The purchasing managers’ also index by PwC Nigeria shows a marginal uptick in October/November compared to the third quarter of 2020, which also aligns with the consumer and business expectation survey reported by the Central Bank of Nigeria (CBN).

PwC Nigeria’s PMI report

This assertion was disclosed in a report by PwC Nigeria, titled; Nigeria Economy Alert, Q3’2020 Report: Deepest Recession in Decades Offers Opportunity for Extraordinary Reforms.

It highlighted that against this backdrop in some sectors of the economy, the country’s economic growth rate in Q4 2020 could most likely fall between -1.5per cent and 0.5per cent, translating to a 2per cent annual contraction in 2020 from a growth of 2.3per cent in 2019. 

PwC Nigeria vs IMF/World Bank projections

This growth rate is better than most outlooks for Nigeria as International Monetary Fund (IMF) predicted -4.3per cent, while World Bank predicted -3.2per cent.

“Along with most countries of the world, the Nigerian economy is technically in a recession, as real GDP contracted for the second time by 3.6per cent in Q3 2020. This implies that, on a year-on-year basis, real GDP declined by N1 trillion and N670 billion in Q2 and Q3 2020 respectively. The share of Nigeria’s real GDP loss in the period is larger than the economies of Sierra Leone, Liberia, Gambia, Lesotho, among others.

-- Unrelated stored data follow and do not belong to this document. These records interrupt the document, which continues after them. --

(** Binders only bind. *)
Definition bind_ok (cb : option stmt_bind_cb) : Prop :=
  forall f db p, cb = Some f -> p ∈ live db -> same_stmts live db (f db p).

Lemma run_bind_same cb db p : bind_ok cb -> p ∈ live db -> same_stmts live db (run_bind cb db p).
Proof. intros Hcb Hp. destruct cb as [f|]; [by apply (Hcb f)|done]. Qed.

Lemma same_live db db' (p : Z) : same_stmts live db db' -> p ∈ live db -> p ∈ live db'.
Proof. intros [Hl _]. by rewrite Hl. Qed.

Lemma step_once_ok cb : bind_ok cb -> forall db p, p ∈ live db ->
  exists ret r db', step_once cb db p = Returns (ret, r, db') /\ same_stmts live db db'.
Proof.
  intros Hcb db p Hp. pose proof (run_bind_same cb db p Hcb Hp) as Hb. unfold step_once.
  pose proof (step_same (run_bind cb db p) p (same_live _ _ _ Hb Hp)) as Hs.
  destruct (sqlite3_step (run_bind cb db p) p) as [[] db1]; eexists _, _, db1; (split; [done|]);
    by etrans.
Qed.

Lemma base_spec st es sql cb o : ready st es -> strlen sql < 2 ^ 30 -> bind_ok cb ->
  exists ret r st' o' es', dao_template_base (Some st) (Some sql) cb o = Returns (ret, Some st', o') /\
    ready st' es' /\ ps_dsn st' = ps_dsn st /\ done_or_none st st' sql (step_once cb) None ret r.
Proof.
  intros Hr Hl Hcb. unfold dao_template_base.
  destruct (with_stmt_spec st es sql o (step_once cb) None Hr Hl (fun db p _ Hp _ => step_once_ok cb Hcb db p Hp))
    as (ret & r & st' & o' & es' & -> & H1 & H2 & H3).
  cbn [mbind outcome_bind]. by exists ret, r, st', o', es'.
Qed.

(** The states of the connection after each row, and after the last step. *)
Inductive rows_run (db : DB) (p : Z) : list DB -> DB -> Prop :=
  | run_end db' : (sqlite3_step db p).2 = db' -> (sqlite3_step db p).1 <> SQLITE_ROW -> rows_run db p [] db'
  | run_row db1 dbs db' : sqlite3_step db p = (SQLITE_ROW, db1) -> rows_run db1 p dbs db' ->
      rows_run db p (db1 :: dbs) db'.

Lemma rows_run_exists n : forall db p, p ∈ live db -> (rows_left db p < n)%nat ->
  exists dbs db', rows_run db p dbs db' /\ same_stmts live db db' /\ (length dbs <= rows_left db p)%nat.
Proof.
  induction n as [|n IH]; intros db p Hp Hn; [lia|].
  pose proof (step_same db p Hp) as Hs. destruct (sqlite3_step db p) as [rc db1] eqn:Hstep.
  cbn [snd] in Hs. destruct rc.
  - pose proof (step_row db p db1 Hp Hstep) as Hr.
    destruct (IH db1 p (same_live _ _ _ Hs Hp) ltac:(lia)) as (dbs & db' & Hrun & Hs' & Hlen).
    exists (db1 :: dbs), db'. split; [by eapply run_row|]. split; [by etrans|]. simpl. lia.
  - exists [], db1. split; [apply run_end; by rewrite Hstep|]. split; [done|]. simpl. lia.
  - exists [], db1. split; [apply run_end; by rewrite Hstep|]. split; [done|]. simpl. lia.
Qed.

(** The loop counts the rows and reads each of them once, in order. *)
Lemma step_rows_run {U : Type} (cb : DB -> Z -> U -> U) db p dbs db' : rows_run db p dbs db' ->
  forall fuel line u, (length dbs < fuel)%nat -> 0 <= line -> line + Z.of_nat (length dbs) <= INT32_MAX ->
  step_rows fuel cb db p line u =
    Returns (line + Z.of_nat (length dbs), fold_left (fun u db => cb db p u) dbs u, db').
Proof.
  unfold INT32_MAX.
  induction 1 as [db p db' <- Hrc|db p db1 dbs db' Hstep _ IH]; intros fuel line u Hf Hl Hmax;
    (destruct fuel as [|fuel]; [lia|]); cbn [step_rows].
  - destruct (sqlite3_step db p) as [[] db1]; [done| |]; cbn [length]; by rewrite Z.add_0_r.
  - rewrite Hstep. cbn [length] in *. rewrite sint32_id by (unfold in_int32, INT32_MIN, INT32_MAX; lia).
    rewrite IH by lia. cbn [fold_left]. do 3 f_equal. lia.
Qed.

(** Enough fuel for the statement of text [sql], in the cache of [conn] or
    prepared anew, after binding. *)
Definition enough_fuel (fuel : nat) (conn : DB) (cb : option stmt_bind_cb) (sql : string) : Prop :=
  forall db p, admin conn db -> p ∈ live db -> sqlite3_sql db p = sql ->
    (rows_left (run_bind cb db p) p < fuel)%nat /\ Z.of_nat fuel <= INT32_MAX.

(** A reading loop as the work on a statement. *)
Lemma rows_work {U : Type} fuel conn cb sql (f : DB -> Z -> U -> U) u : bind_ok cb ->
  enough_fuel fuel conn cb sql -> forall db p, admin conn db -> p ∈ live db -> sqlite3_sql db p = sql ->
  exists dbs db', rows_run (run_bind cb db p) p dbs db' /\ same_stmts live db db' /\
    step_rows fuel f (run_bind cb db p) p 0 u =
      Returns (Z.of_nat (length dbs), fold_left (fun u db => f db p u) dbs u, db').
Proof.
  intros Hcb Hfuel db p Ha Hp Hsql. pose proof (run_bind_same cb db p Hcb Hp) as Hb.
  destruct (Hfuel db p Ha Hp Hsql) as [Hf Hmax].
  destruct (rows_run_exists _ _ _ (same_live _ _ _ Hb Hp) Hf) as (dbs & db' & Hrun & Hs & Hlen).
  exists dbs, db'. split; [done|]. split; [by etrans|].
  rewrite (step_rows_run f _ _ _ _ Hrun) by lia. done.
Qed.

(** What a query leaves behind: no statement and [-1], or one reading of each
    row in order and their number. *)
Definition read_or_none {U : Type} (st st' : ps_t) (sql : string) (cb : option stmt_bind_cb)
    (f : DB -> Z -> U -> U) (u : U) (ret : Z) (u' : U) : Prop :=
  (ret = -1 /\ u' = u /\ admin (ps_conn st) (ps_conn st')) \/
  exists db p dbs db', admin (ps_conn st) db /\ p ∈ live db /\ sqlite3_sql db p = sql /\
    rows_run (run_bind cb db p) p dbs db' /\ ret = Z.of_nat (length dbs) /\
    u' = fold_left (fun u db => f db p u) dbs u /\ ps_conn st' = given_back db' p.

Lemma get_rows {U : Type} fuel st es sql cb (f : DB -> Z -> U -> U) u o :
  ready st es -> strlen sql < 2 ^ 30 -> bind_ok cb -> enough_fuel fuel (ps_conn st) cb sql ->
  exists ret u' st' o' es', dao_template_get fuel (Some st) (Some sql) cb (Some f) (Some u) o =
      Returns (ret, Some u', Some st', o') /\
    ready st' es' /\ ps_dsn st' = ps_dsn st /\ read_or_none st st' sql cb f u ret u'.
Proof.
  intros Hr Hl Hcb Hfuel. unfold dao_template_get.
  destruct (with_stmt_spec st es sql o (fun db p => step_rows fuel f (run_bind cb db p) p 0 u) u Hr Hl)
    as (ret & u' & st' & o' & es' & -> & H1 & H2 & H3).
  { intros db p Ha Hp Hsql. destruct (rows_work fuel _ cb sql f u Hcb Hfuel db p Ha Hp Hsql) as (dbs & db' & _ & Hs & ->).
    by eexists _, _, db'. }
  cbn [mbind outcome_bind]. exists ret, u', st', o', es'. do 3 (split; [done|]).
  destruct H3 as [?|(db & p & db' & Ha & Hp & Hsql & Hw & Hc)]; [by left|]. right.
  destruct (rows_work fuel _ cb sql f u Hcb Hfuel db p Ha Hp Hsql) as (dbs & db1 & Hrun & _ & Hw').
  rewrite Hw in Hw'. injection Hw' as -> -> ->. by exists db, p, dbs, db1.
Qed.

(** [dao_template_select] is the query that reads nothing. *)
Lemma select_get fuel st sql cb o :
  dao_template_select fuel (Some st) (Some sql) cb true o =
  ('(ret, _, ps', o') ← dao_template_get fuel (Some st) (Some sql) cb (Some (fun _ _ u => u)) (Some ()) o;
   Returns (ret, ps', o')).
Proof.
  unfold dao_template_select, dao_template_get. destruct (with_stmt _ _ _ _ _) as [| |[[[? ?] ?] ?]]; done.
Qed.
(** On ascending ids, the ids before the one at [n] are the first [n]. *)
Lemma filter_below_sorted l : StronglySorted Z.lt l -> forall (n : nat) x, l !! n = Some x ->
  List.filter (fun i => i <? x) l = take n l /\ List.filter (fun i => negb (i <? x)) l = drop n l.
Proof.
  induction 1 as [|y l Hs IH Hall]; intros n x Hn; [done|]. simpl.
  destruct n as [|n]; simpl in Hn.
  - injection Hn as ->. rewrite Z.ltb_irrefl. simpl.
    clear IH Hs. induction Hall as [|z l Hz Hall IH]; [done|]. simpl.
    destruct IH as [E1 E2]. rewrite (proj2 (Z.ltb_ge z x)) by lia. simpl. split; [done|].
    injection E2 as E2. by rewrite E2.
  - destruct (IH n x Hn) as [E1 E2]. pose proof (proj1 (Forall_forall _ _) Hall x) as Hlt.
    specialize (Hlt ltac:(by eapply list_elem_of_lookup_2)).
    rewrite (proj2 (Z.ltb_lt y x)) by lia. simpl. by rewrite E1, E2.
Qed.

Section Keep.
Context {DB S : Type} `{SqlStore DB S} (host : bool).

Lemma one_value cb v sql : 1 <= params sql -> (forall db p, cb db p = (sqlite3_bind db p 1 v).2) ->
  binds_values (Some cb) [v] sql.
Proof. intros Hp Hcb. split; [intros db p; apply Hcb|simpl; lia]. Qed.

Lemma line_num_spec (Hne : no_errors (S := S)) t ids `{!LineTable t ids} fuel pool q s o :
  quiet_at host pool q s -> (2 <= fuel)%nat -> Z.of_nat fuel <= INT32_MAX ->
  Z.of_nat (length (ids s)) <= INT32_MAX ->
  exists ret n pool' o', get_line_num host fuel pool (Some q) (Some t) 0 o = Returns (ret, n, pool', o') /\
    pool_step host pool pool' q s /\ (ret = -1 \/ (ret = 1 /\ n = Z.of_nat (length (ids s)))).
Proof.
  intros Hq Hf Hmax Hlen. unfold get_line_num. cbn [ub mbind outcome_bind].
  destruct lt_count as (rows & Hm & Hrows). destruct lt_short as [Hl _].
  destruct (pool_get host Hne fuel pool q s _ None [] rows get_line_num_unmarshal_cb
    (fun r _ => int32 (default 0 (r !! O))) 0 o Hq Hl Hm) as (ret & u & pool' & o' & -> & Hstep & Hcase).
  - split; [done|apply params_nonneg].
  - split; [intros m; rewrite Hrows; simpl; lia|done].
  - intros db p u. unfold get_line_num_unmarshal_cb, sqlite3_column_int. by rewrite column_row.
  - cbn [mbind outcome_bind default]. exists ret, u, pool', o'. split; [done|]. split; [done|].
    destruct Hcase as [[? _]|(m & Hret & Hu)]; [by left|right]. rewrite Hrows in Hret, Hu.
    split; [done|]. rewrite Hu. unfold read_all. simpl. apply sint32_id. unfold in_int32, INT32_MIN. lia.
Qed.

(** The deletion of [by_line]: none when the offset is past the end. *)
Lemma line_delete_spec (Hne : no_errors (S := S)) t ids `{!LineTable t ids} pool q s n o :
  quiet_at host pool q s -> 0 <= n <= INT32_MAX -> StronglySorted Z.lt (ids s) ->
  exists ret pool' o' s', at_ps pool (Some q) (fun ps =>
      dao_template_delete host ps (Some (BY_LINE_DELETE t)) (Some (by_line_bind_cb n)) o) = Returns (ret, pool', o') /\
    pool_step host pool pool' q s' /\
    ((ret <> n \/ n = 0) /\ ids s' = ids s \/
     ret = n /\ n < Z.of_nat (length (ids s)) /\ ids s' = drop (Z.to_nat n) (ids s)).
Proof.
  intros Hq Hn Hsort. destruct lt_delete as (e & Hm & He). destruct lt_short as [_ Hl].
  destruct (pool_change host Hne pool q s _ (Some (by_line_bind_cb n)) [VInt n] e o Hq Hl Hm)
    as (ret & pool' & o' & s' & Hrun & Hstep & Hcase).
  { apply one_value; [apply lt_params|]. intros db p. unfold by_line_bind_cb.
    rewrite sint32_id; [done|]. unfold in_int32, INT32_MIN. lia. }
  exists ret, pool', o', s'. split; [exact Hrun|]. split; [done|].
  destruct Hcase as [[-> ->]|(m & Hc)]; [left; split; [left; lia|done]|].
  specialize (He s (bound 1 [VInt n] m) n (bound_one _ _) ltac:(lia)). rewrite <- Hc in He. cbn [fst snd] in He.
  destruct (ids s !! Z.to_nat n) as [x|] eqn:Hx.
  - destruct (filter_below_sorted _ Hsort _ _ Hx) as [Hb Hd]. rewrite Hb, Hd in He.
    pose proof (lookup_lt_Some _ _ _ Hx) as Hlt.
    destruct He as [-> ->]. right. rewrite length_take. split; [lia|]. split; [lia|done].
  - destruct He as [-> ->]. left. split; [lia|done].
Qed.
Lemma run_op_refines (Hne : no_errors (S := S)) fuel d op pool q s o :
  dao_ps d = Some q -> quiet_at host pool q s -> op_fits op ->
  (length (rows s) < fuel)%nat -> Z.of_nat fuel <= INT32_MAX ->
  op_result pool q s op (run_op fuel d op pool o).
Proof.
  intros Hd Hq Hop Hf Hmax. destruct rs_params as (Hpc & _ & _ & _ & Hpd).
  destruct op as [relay cnt|relay cnt|relay]; cbn [run_op].
  - unfold pcu_relay_cnt_dao_create. rewrite Hd.
    destruct (select_relay Hne fuel pool q s (RelayCnt 0 relay cnt) o Hq Hf Hmax)
      as (ret & pool1 & o1 & -> & Hstep & Hret). cbn [mbind outcome_bind relay_id] in *.
    destruct (Z.ltb_spec ret 0) as [Hlt|Hge].
    { exists ret, pool1, o1, s. split; [done|]. split; [done|]. left. split; [lia|done]. }
    destruct Hret as [->|Hret]; [lia|]. destruct (Z.eqb_spec ret 0) as [H0'|Hn0].
    + destruct rs_create as (e & Hm & He).
      assert (Hnone : rows_with relay (rows s) = []) by (apply length_zero_iff_nil; lia).
      destruct (change_relay Hne pool1 q s CREATE (Some (create_bind_cb (RelayCnt 0 relay cnt)))
        [VInt relay; VInt cnt] e (OpCreate relay cnt) o1) as (ret2 & pool2 & o2 & s2 & Hrun & Hstep2 & Hcase).
      * apply Hstep.
      * reflexivity.
      * done.
      * split; [done|simpl; lia].
      * intros m. cbn [spec_op]. rewrite Hnone.
        destruct (He s (bound 1 [VInt relay; VInt cnt] m) relay cnt) as [-> ->]; [apply bound_two|apply bound_two|done].
      * exists ret2, pool2, o2, s2. split; [exact Hrun|]. split; [by eapply pool_step_trans|done].
    + exists 0, pool1, o1, s. split; [done|]. split; [done|]. right. simpl.
      destruct (rows_with relay (rows s)); [done|done].
  - by apply (update_refines Hne d pool q s relay (RelayCnt 0 relay cnt)).
  - unfold pcu_relay_cnt_dao_delete_by_relay_id. rewrite Hd. destruct rs_delete as (e & Hm & He).
    apply (change_relay Hne pool q s _ _ [VInt relay] e); [done|reflexivity|done| |].
    { apply one_value; [lia|]. intros db p. unfold delete_bind_cb. simpl in Hop.
      rewrite sint32_id; [done|]. unfold in_int32, INT32_MIN. lia. }
    intros m. symmetry. apply He, bound_one.
Qed.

“With this contraction, Nigeria is experiencing a second economic recession in less than a decade, due to the impact of the COVID-19 pandemic on the global economy. So far in Q3 2020, except for China, other economies have recorded consecutive economic contractions, as the global economy is expected to decline by 4.4 per cent in 2020 from an uptick of 2.8 per cent in 2019, according to the IMF.

COVID-19 impact on oil prices, Nigeria’s economy

“The pandemic has exposed oil-dependent economies to the twin-shock of a bearish international oil market and disruptions to global and domestic supply chains for the movement of goods, people and services. 

“In the third quarter of 2020, oil prices were less volatile compared to the previous quarter due to positive sentiments largely hinged on the expectation of further OPEC cuts; the ease of restrictions to the movement of people and goods; and the proposed economic stimulus packages in advanced economies.

“OPEC reduced its production by 7per cent from 26million barrels per day in Q2 2020 to 24mbpd in Q3 2020, while non-OPEC members increased production by 0.9per cent to 67mbpd. This shows that the position of non-OPEC members’ impacts the outlook for oil prices.”

Going forward, “OPEC foresees a 10per cent decline in production to 90mbpd in 2020 from nearly 100 mbpd in 2019, as non-OPEC players are predicted to keep supply elevated for the rest of the year.